Anzitutto per le nostre Chiese. Perché riscoprano la loro missione profetica, e non tacciano di fronte alle violenze perpetrate sui poveri. Perché sappiano intervenire con coraggio ogni volta che vengono violati i diritti umani. Perché non tremino di fronte alle minacce, e parlino con franchezza: senza operare tagli sulla interezza della Parola e senza praticare sconti sul prezzo di copertina quando i diritti di Dio vengono subordinati agli interessi degli innumerevoli idoli che pretendono il suo posto.
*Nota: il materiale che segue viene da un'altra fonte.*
Lemma contents_append tname vals o (s : Store) t :
  table s tname = Some t →
  contents (append_version tname vals o s).1.1 = pend_op o (contents s) (Insert tname (next_vid t) vals)
  ∧ (append_version tname vals o s).1.2 = [Insert tname (next_vid t) vals]
  ∧ (append_version tname vals o s).2 = next_vid t.
Proof.
  intros Ht. unfold append_version. rewrite Ht. split; [|done].
  apply contents_table_mut. intros t' Ht'. rewrite Ht in Ht'. by injection Ht' as <-.
Qed.

Lemma vids_below_alter f tname (s : Store) :
  vids_below s →
  (∀ t, table s tname = Some t → Forall (λ r, vid r < next_vid t) (rows t) →
        Forall (λ r, vid r < next_vid (f t)) (rows (f t))) →
  vids_below (table_mut f tname s).
Proof.
  intros Hs Hf k t Hk. cbn in Hk. destruct (decide (k = key tname)) as [->|Hne].
  - rewrite lookup_alter_eq in Hk. destruct (tables s !! key tname) as [t0|] eqn:E; [|done].
    injection Hk as <-. apply Hf; [exact E|]. apply (Hs _ _ E).
  - rewrite lookup_alter_ne in Hk by done. apply (Hs _ _ Hk).
Qed.

Lemma vids_below_supersede tname v o (s : Store) : vids_below s → vids_below (supersede tname v o s).1.
Proof.
  intros Hs. apply vids_below_alter; [done|]. intros t _ HF. cbn. apply Forall_update_first; [done|].
  by intros r.
Qed.

Lemma vids_below_append tname vals o (s : Store) :
  vids_below s → vids_below (append_version tname vals o s).1.1.
Proof.
  intros Hs. apply vids_below_alter; [done|]. intros t _ HF. cbn.
  apply Forall_app. split; [|constructor; [cbn; lia|constructor]].
  eapply Forall_impl; [exact HF|]. cbn. lia.
Qed.

(** ** Statements as sequences of admissible operations *)

(** [st] ran from [(s, wal)] and emitted admissible operations whose effect it has. *)
Definition emitted (o : Z) (st st' : Store * list WalOp) : Prop :=
  ∃ ops, st'.2 = st.2 ++ ops ∧ ok_ops o (contents st.1) ops ∧
    contents st'.1 = pend_ops o (contents st.1) ops ∧
    committed_lsn st'.1 = committed_lsn st.1 ∧ (vids_below st.1 → vids_below st'.1).

#[local] Instance emitted_preorder o : PreOrder (emitted o).
Proof.
  split.
  - intros st. exists []. rewrite app_nil_r. done.
  - intros a b c (ops & Hw & Hok & Hc & Hl & Hv) (ops' & Hw' & Hok' & Hc' & Hl' & Hv').
    exists (ops ++ ops'). split_and!.
    + by rewrite Hw', Hw, <- app_assoc.
    + apply ok_ops_app. by rewrite <- Hc.
    + by rewrite pend_ops_app, <- Hc.
    + congruence.
    + auto.
Qed.

Lemma emitted_append o tname vals st st' v t :
  table st.1 tname = Some t → vids_below st.1 →
  stm_append tname vals o st = (st', Ok v) →
  emitted o st st' ∧ v = next_vid t ∧ st' = ((append_version tname vals o st.1).1.1,
                                           st.2 ++ [Insert tname v vals]).
Proof.
  destruct st as [s wal]. cbn. intros Ht Hv. rewrite Ht. intros [= <- <-]. split_and!; [|done..].
  exists [Insert tname (next_vid t) vals]. split_and!; try done; cbn.
  - split; [|done]. exists (schema t), (rows t). split; [by apply contents_lookup|].
    apply (Hv (key tname) t Ht).
  - apply contents_table_mut. intros t' Ht'. rewrite Ht in Ht'. by injection Ht' as <-.
  - intros _. apply (vids_below_append tname vals o s Hv).
Qed.

Lemma emitted_supersede o tname v st t r :
  table st.1 tname = Some t → find_row v (rows t) = Some r → deletable o r →
  emitted o st (stm_supersede tname v o st).1.
Proof.
  destruct st as [s wal]. cbn. intros Ht Hr Hd. exists [Delete tname v]. cbn. split_and!; try done.
  - exists (schema t), (rows t). split; [by apply contents_lookup|]. by exists r.
  - by apply contents_table_mut.
  - apply vids_below_supersede.
Qed.

Lemma stm_supersede_ok o tname v (st : Store * list WalOp) :
  stm_supersede tname v o st = ((stm_supersede tname v o st).1, Ok tt).
Proof. by destruct st. Qed.

(** What the next operations of a statement still find: the table with its schema, and the row
    of every vid but [v]. *)
Lemma table_supersede tname v o (s : Store) t :
  table s tname = Some t →
  ∃ t', table (supersede tname v o s).1 tname = Some t' ∧ schema t' = schema t ∧
    next_vid t' = next_vid t ∧
    ∀ w, w ≠ v → find_row w (rows t') = find_row w (rows t).
Proof.
  intros Ht. eexists. split; [unfold table; cbn; rewrite lookup_alter_eq; unfold table in Ht;
    rewrite Ht; reflexivity|]. split_and!; [done..|].
  intros w Hw. cbn. unfold find_row. induction (rows t) as [|r rs IH]; [done|]. cbn.
  destruct (Z.eqb_spec (vid r) v) as [E|E]; cbn.
  - rewrite E, (proj2 (Z.eqb_neq v w)) by congruence. done.
  - by rewrite IH.
Qed.

Lemma table_append tname vals o (s : Store) t :
  table s tname = Some t →
  ∃ t', table (append_version tname vals o s).1.1 tname = Some t' ∧ schema t' = schema t ∧
    rows t' = rows t ++ [mkRow (next_vid t) vals PENDING 0 o] ∧
    ∀ w r, find_row w (rows t) = Some r → find_row w (rows t') = Some r.
Proof.
  intros Ht. eexists. split; [unfold table; cbn; rewrite lookup_alter_eq; unfold table in Ht;
    rewrite Ht; reflexivity|]. split_and!; [done..|].
  intros w r. cbn. unfold find_row. induction (rows t) as [|x rs IH]; [done|]. cbn.
  destruct (vid x =? w); [done|]. apply IH.
Qed.

(** ** The rows a statement selects *)

(** A visible row without conflict is live, and committed or the writer's own. *)
Lemma selected_deletable r snap me :
  row_wf r → visible_to_writer r snap me = true → check_no_conflict r snap me = Ok tt →
  deletable me r.
Proof.
  intros Hwf Hv Hc. unfold visible_to_writer, check_no_conflict in *.
  destruct (Z.eqb_spec (delete_lsn r) PENDING) as [Hp|Hp].
  { destruct (owner r =? me); cbn in *; [by rewrite andb_false_r in Hv|].
    rewrite orb_true_r in Hc. done. }
  apply andb_true_iff in Hv as [Hcr Hnd]. apply negb_true_iff in Hnd.
  destruct (Z.eqb_spec (delete_lsn r) 0) as [Hd|Hd]; cbn in *.
  - split; [done|]. destruct (Z.eqb_spec (create_lsn r) PENDING) as [E|E].
    + left. by apply Z.eqb_eq.
    + right. split; [|done]. destruct (decide (owner r = 0)) as [|Hn]; [done|].
      by destruct (Hwf Hn).
  - destruct (Z.leb_spec (delete_lsn r) snap); [done|].
    rewrite (proj2 (Z.ltb_lt _ _)) in Hc by lia. done.
Qed.

(** Each vid of the list names a row the writer may delete. *)
Definition targets (o : Z) (rs : list RowVersion) (vids : list Z) : Prop :=
  NoDup vids ∧ ∀ v, v ∈ vids → ∃ r, find_row v rs = Some r ∧ deletable o r.

Lemma targets_nil o rs : targets o rs [].
Proof. split; [constructor|]. intros v Hv. by apply elem_of_nil in Hv. Qed.

(** Targets among the later rows are targets among all of them. *)
Lemma targets_cons o r rs vids :
  increasing (r :: rs) → targets o rs vids → targets o (r :: rs) vids.
Proof.
  intros Hs [Hn Ht]. split; [done|]. intros v Hv. destruct (Ht v Hv) as (x & Hx & Hd).
  exists x. split; [|done]. unfold increasing in Hs. cbn in Hs. apply StronglySorted_inv in Hs as [_ Hlt].
  unfold find_row. cbn. destruct (Z.eqb_spec (vid r) v) as [E|]; [|done].
  apply find_row_Some in Hx as [Hin Hvx]. rewrite Forall_fmap, Forall_forall in Hlt.
  specialize (Hlt x Hin). cbn in Hlt. lia.
Qed.

Lemma targets_add o r rs vids :
  increasing (r :: rs) → deletable o r → targets o rs vids → targets o (r :: rs) (vid r :: vids).
Proof.
  intros Hs Hd Ht. destruct (targets_cons o r rs vids Hs Ht) as [_ Ht']. destruct Ht as [Hn Ht]. split.
  - constructor; [|done]. intros Hv. destruct (Ht _ Hv) as (x & Hx & _).
    apply find_row_Some in Hx as [Hin Hvx]. unfold increasing in Hs. cbn in Hs.
    apply StronglySorted_inv in Hs as [_ Hlt]. rewrite Forall_fmap, Forall_forall in Hlt.
    specialize (Hlt x Hin). cbn in Hlt. lia.
  - intros v Hv. apply elem_of_cons in Hv as [->|Hv]; [|auto].
    exists r. split; [|done]. unfold find_row. cbn. by rewrite Z.eqb_refl.
Qed.

Lemma rows_inv_tail r rs : rows_inv (r :: rs) → row_wf r ∧ rows_inv rs.
Proof.
  intros [Hi Hw]. apply Forall_cons in Hw as [Hr Hw]. split; [done|]. split; [|done].
  unfold increasing in *. cbn in Hi. by apply StronglySorted_inv in Hi as [? _].
Qed.

Lemma collect_delete_targets keep wc rs vs :
  rows_inv rs → collect_delete_victims keep wc rs = Ok vs → targets (wc_owner wc) rs vs.*1.
Proof.
  revert vs. induction rs as [|r rs IH]; intros vs Hinv; cbn; [intros [= <-]; apply targets_nil|].
  destruct (rows_inv_tail _ _ Hinv) as [Hw Hinv']. destruct Hinv as [Hs _].
  destruct (visible_to_writer r _ _) eqn:Ev; cbn; [|by intros H; apply targets_cons, IH].
  intros H. apply Result_bind_Ok in H as ([] & _ & H); [|by apply targets_cons, IH].
  apply Result_bind_Ok in H as ([] & Hc & H). apply Result_bind_Ok in H as (rest & Hr & H).
  injection H as <-. apply targets_add; [done| |by apply IH]. by eapply selected_deletable.
Qed.

Lemma collect_updates_targets keep mk wc rs us :
  rows_inv rs → collect_updates keep mk wc rs = Ok us → targets (wc_owner wc) rs us.*1.
Proof.
  revert us. induction rs as [|r rs IH]; intros us Hinv; cbn; [intros [= <-]; apply targets_nil|].
  destruct (rows_inv_tail _ _ Hinv) as [Hw Hinv']. destruct Hinv as [Hs _].
  destruct (visible_to_writer r _ _) eqn:Ev; cbn; [|by intros H; apply targets_cons, IH].
  intros H. apply Result_bind_Ok in H as ([ctx|] & _ & H); [|by apply targets_cons, IH].
  apply Result_bind_Ok in H as ([] & Hc & H). apply Result_bind_Ok in H as (nv & _ & H).
  apply Result_bind_Ok in H as (rest & Hr & H).
  injection H as <-. apply targets_add; [done| |by apply IH]. by eapply selected_deletable.
Qed.

(** ** DELETE and UPDATE *)

(** Superseding one target leaves the others targets. *)
Lemma targets_supersede o tname v vids (s : Store) t :
  table s tname = Some t → targets o (rows t) (v :: vids) →
  ∃ t', table (supersede tname v o s).1 tname = Some t' ∧ schema t' = schema t ∧
        targets o (rows t') vids.
Proof.
  intros Ht [Hn Hall]. apply NoDup_cons in Hn as [Hv Hn].
  destruct (table_supersede tname v o s t Ht) as (t' & Ht' & Hsc & _ & Hf). exists t'.
  split_and!; [done..|]. split; [done|]. intros w Hw. rewrite Hf by congruence.
  apply Hall. by right.
Qed.

Lemma emitted_supersede_all tname wc vids st t :
  table st.1 tname = Some t → targets (wc_owner wc) (rows t) vids →
  ∃ st', supersede_all tname wc vids st = (st', Ok tt) ∧ emitted (wc_owner wc) st st'.
Proof.
  revert st t. induction vids as [|v vids IH]; intros st t Ht Hall; [by exists st|].
  destruct (targets_supersede _ _ _ _ _ _ Ht Hall) as (t' & Ht' & _ & Hall').
  destruct Hall as [_ Hall]. destruct (Hall v) as (r & Hr & Hd); [left|].
  pose proof (emitted_supersede _ tname v st t r Ht Hr Hd) as He. cbn [supersede_all].
  unfold comp_bind. rewrite stm_supersede_ok.
  destruct st as [s wal]. destruct (IH (stm_supersede tname v (wc_owner wc) (s, wal)).1 t') as (st' & Hr' & He').
  - exact Ht'.
  - exact Hall'.
  - exists st'. split; [exact Hr'|]. by etrans.
Qed.

Lemma stm_append_ok tname vals o (st : Store * list WalOp) :
  ∃ v, stm_append tname vals o st = ((stm_append tname vals o st).1, Ok v).
Proof. destruct st as [s wal]. cbn. eauto. Qed.

Lemma emitted_below o st st' : emitted o st st' → vids_below st.1 → vids_below st'.1.
Proof. intros (? & _ & _ & _ & _ & H). exact H. Qed.

Lemma emitted_update_rows tname wc us st st' r t :
  table st.1 tname = Some t → vids_below st.1 → targets (wc_owner wc) (rows t) us.*1 →
  update_rows tname wc us st = (st', r) → emitted (wc_owner wc) st st'.
Proof.
  revert st r t. induction us as [|[v nv] us IH]; intros st r t Ht Hv Hall; cbn [update_rows].
  { by intros [= <- <-]. }
  cbn in Hall. destruct (targets_supersede _ _ _ _ _ _ Ht Hall) as (t1 & Ht1 & _ & Hall1).
  destruct Hall as [_ Hall]. destruct (Hall v) as (x & Hr & Hd); [left|].
  pose proof (emitted_supersede _ tname v st t x Ht Hr Hd) as He.
  unfold comp_bind. rewrite stm_supersede_ok. set (st1 := (stm_supersede tname v _ st).1) in *.
  assert (table st1.1 tname = Some t1) as Ht1' by by destruct st.
  pose proof (emitted_below _ _ _ He Hv) as Hv1.
  destruct (stm_append_ok tname nv (wc_owner wc) st1) as [w Ea]. rewrite Ea.
  destruct (emitted_append _ _ _ _ _ _ _ Ht1' Hv1 Ea) as (He2 & -> & Est).
  set (st2 := (stm_append tname nv _ st1).1) in *.
  destruct (table_append tname nv (wc_owner wc) st1.1 t1 Ht1') as (t2 & Ht2 & _ & _ & Hf2).
  destruct (update_rows tname wc us st2) as [st3 q] eqn:Eu. intros Hq.
  assert (st3 = st') as -> by (destruct q; by injection Hq). etrans; [exact He|]. etrans; [exact He2|].
  eapply (IH st2 q t2); [|exact (emitted_below _ _ _ He2 Hv1)| |exact Eu].
  - rewrite Est. exact Ht2.
  - destruct Hall1 as [Hn1 Hall1]. split; [done|]. intros w Hw.
    destruct (Hall1 w Hw) as (y & Hx & Hdx). exists y. auto.
Qed.

(** What a statement left behind: the operations it emitted, which a success reports. *)
Definition left_by (o : Z) (s s' : Store) (r : Res Mutation) : Prop :=
  ∃ wal, emitted o (s, []) (s', wal) ∧ ∀ m, r = Ok m → mut_wal m = wal.

Lemma left_nothing o s r : (∀ m, r ≠ Ok m) → left_by o s s r.
Proof. intros Hr. exists []. split; [done|]. intros m Hm. by destruct (Hr m). Qed.

Lemma left_after o s s1 s' r : emitted o (s, []) (s1, []) → left_by o s1 s' r → left_by o s s' r.
Proof. intros He (wal & Hw & Hm). exists wal. split; [by etrans|done]. Qed.

Lemma stmt_body_left o body ret (s s' : Store) r :
  stmt_body body ret s = (s', r) →
  (∀ st' q, body (s, []) = (st', q) → emitted o (s, []) st') → left_by o s s' r.
Proof.
  unfold stmt_body. destruct (body (s, [])) as [[s1 wal] [[n aff]|e]] eqn:E; intros [= <- <-] Hb;
    specialize (Hb _ _ eq_refl); exists wal; split; try done.
  intros m H. apply Result_bind_Ok in H as (x & _ & [= <-]). done.
Qed.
E poi, oltre che per le nostre Chiese, dovremmo implorare il dono della parresia per tutti gli uomini che amano la verità. Perché con i loro pretestuosi silenzi non interrompano gli esiti della giustizia. Perché non vestano di apparente virtù il loro pauroso tacere. Perché usino la lingua come spada a doppio taglio, quando si tratta di recidere i legami adulterini con i poteri mafiosi. Perché comprendano che l’omertà, oltre che connotare di vigliaccheria colui che non parla, consolida quelle sotterranee strutture di peccato che avviliscono la storia e rallentano il cammino della pace. Perché si rendano conto che la connivenza di chi tace di fronte a un delitto, di cui conosce le trame genetiche, ha la stessa gravità morale di chi quel delitto stesso ha architettato ed eseguito. Perché le madri coraggio infittiscano dei loro nomi i calendari laici, così come i santi infittiscono della loro testimonianza cristiana il martirologio romano. Perché chi viene taglieggiato dai rackettari si renda conto che possiede un’arma di difesa più potente di qualsiasi bomba al plastico che metta in pericolo la sua azienda: la parola. Perché chi, per un triste destino o per solidarietà di parentela, ha conosciuto l’oscena economia sommersa della droga, sappia che una parola di denuncia pareggia i benefici di dieci case di accoglienza per tossicodipendenti. Perché la verità deposta nei segreti del cuore e impedita di esplodere nella pienezza della luce apra finalmente crateri improvvisi sulle fiancate del silenzio, e sgorghi come colata lavica fino a bruciare tutte le resistenze dettate dalla paura.
È vero: c’è un tempo per tacere e c’è un tempo per parlare.
Quello che oggi stiamo vivendo è il tempo per parlare. E voglia il cielo che tutti ci persuadiamo di questa verità: che delle nostre parole dobbiamo rendere conto davanti al tribunale della storia, ma dei nostri silenzi dobbiamo rendere conto davanti al tribunale di Dio.